Insisto no ponto. Freud é um pensador célebre, entre tantas coisas, por ter escrito obras ousadas. Apesar disso, por vezes nos esquecemos do que deve ter sido, para um neurologista formado no século XIX no modelo anátomo-patológico da Universidade de Viena, publicar um livro voltado para a defesa da existência de um sentido nos sonhos e para a apresentação de um método que permitiria alcançá-lo. Ou, para alguém que tentava instaurar e consolidar um novo campo de saber e de prática, apresentar em 1905 não apenas uma defesa da existência da sexualidade infantil (o que já não era original), mas a defesa de que as características dessa sexualidade seriam distintas da sexualidade adulta, sustentando que os comportamentos sexuais desviantes – chamados à época “perversos”, listados e classificados na Psychopathia sexualis, de Krafft-Ebing 1 – seriam, não uma degenerescência, mas nossa condição de partida. O que dizer então da defesa de que a origem da cultura residiria no assassinato do pai de agrupamentos humanos arcaicos e, por essa via, de que o sentimento de culpa estaria instalado no cerne daquilo que somos hoje e desde sempre como civilização? Reconhecido o caráter prima facie insólito destas e de tantas outras formulações freudianas, esse reconhecimento não nos impede de dizer que aquela dentre as teses de Freud que tem todos os pré-requisitos para ser qualificada com o virtuosismo desse apanágio, o da ousadia, e que está profundamente vinculada a esta última pergunta (sobre a origem da cultura), permanece pouco debatida.
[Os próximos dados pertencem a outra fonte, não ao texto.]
Definition build_step (labelMap : list string) (p : Parse) (tok : Token) : Exc + Parse :=
  let text := if TokType_eqb (tok_type tok) STRING then strip_quotes (tok_text tok)
              else tok_text tok in
  match p_state p with
  | AtField => inr (mkParse AtOperator text "" (p_clauses p))
  | AtOperator =>
      if String.eqb text "=" then inr (mkParse AtValue (p_field p) (p_value p) (p_clauses p))
      else inl (ConfigError OPTION_LABELS
                  ("Trac field " ++ p_field p ++ " must be followed by '=' instead of " ++ text))
  | AtValue => inr (mkParse AtColon (p_field p) text (p_clauses p))
  | AtColon =>
      if String.eqb text ":" then inr (mkParse AtLabel (p_field p) (p_value p) (p_clauses p))
      else inl (ConfigError OPTION_LABELS
                  ("value for comparison " ++ p_value p ++ " must be followed by ':' instead of " ++ text))
  | AtLabel =>
      if existsb (String.eqb text) labelMap
      then inr (mkParse AtComma (p_field p) (p_value p)
                  (app (p_clauses p) [(p_field p, p_value p, text)]))
      else inl (ConfigError OPTION_LABELS ("unknown label " ++ text))
  | AtComma =>
      if negb (TokType_eqb (tok_type tok) ENDMARKER) && negb (String.eqb text ",")
      then inl (ConfigError OPTION_LABELS
                  ("label transformation for Trac field " ++ p_field p ++ " must end with ','"))
      else inr (mkParse AtField (p_field p) (p_value p) (p_clauses p))
  end.

Fixpoint build_loop (labelMap : list string) (p : Parse) (toks : list Token) : Exc + Parse :=
  match toks with
  | [] => inr p
  | t :: ts => match build_step labelMap p t with
               | inl e => inl e
               | inr p' => build_loop labelMap p' ts
               end
  end.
A hipótese filogenética é todavia onipresente em sua obra, como uma espécie de novelo cujo fio poderia nos ajudar a sair do labirinto ou fazer com que nos percamos ainda mais nele.

Isso não significa, obviamente, que não haja uma bibliografia relevante sobre o tema. Ela apenas não deixa de soar marginal quando temos em vista o vigor e a amplitude da pesquisa que se faz sobre a psicanálise freudiana. No próprio momento em que o rascunho veio à luz, I. Grubrich-Simitis, que o descobriu 2, transcreveu e editou, o fez ser acompanhado de um importante ensaio (1985), mais de apresentação e contextualização do que de interpretação. Em datas anteriores à descoberta do manuscrito, J. Laplanche e J.-B. Pontalis (1988) dedicaram à questão das fantasias originárias, que é uma questão vinculada à hipótese filogenética, um comentário que está no centro de toda uma compreensão da reflexão freudiana e F. Sulloway (1992) trouxe um encaminhamento que se distancia bastante da leitura dos psicanalistas franceses numa tentativa de fortalecer a defesa de que Freud seria, antes de tudo, um biólogo. Entre nós, o texto de L. R. Monzani (1991) é um elemento incontornável do debate e o monumental Freud, pensador da cultura, de Renato Mezan (1985), apresenta elementos e análises que convergem para a tese de que a hipótese filogenética deve ser compreendida, antes de mais nada, como uma fantasia de Freud, fantasia que seria, de seu ponto de vista, prescindível para a teoria psicanalítica.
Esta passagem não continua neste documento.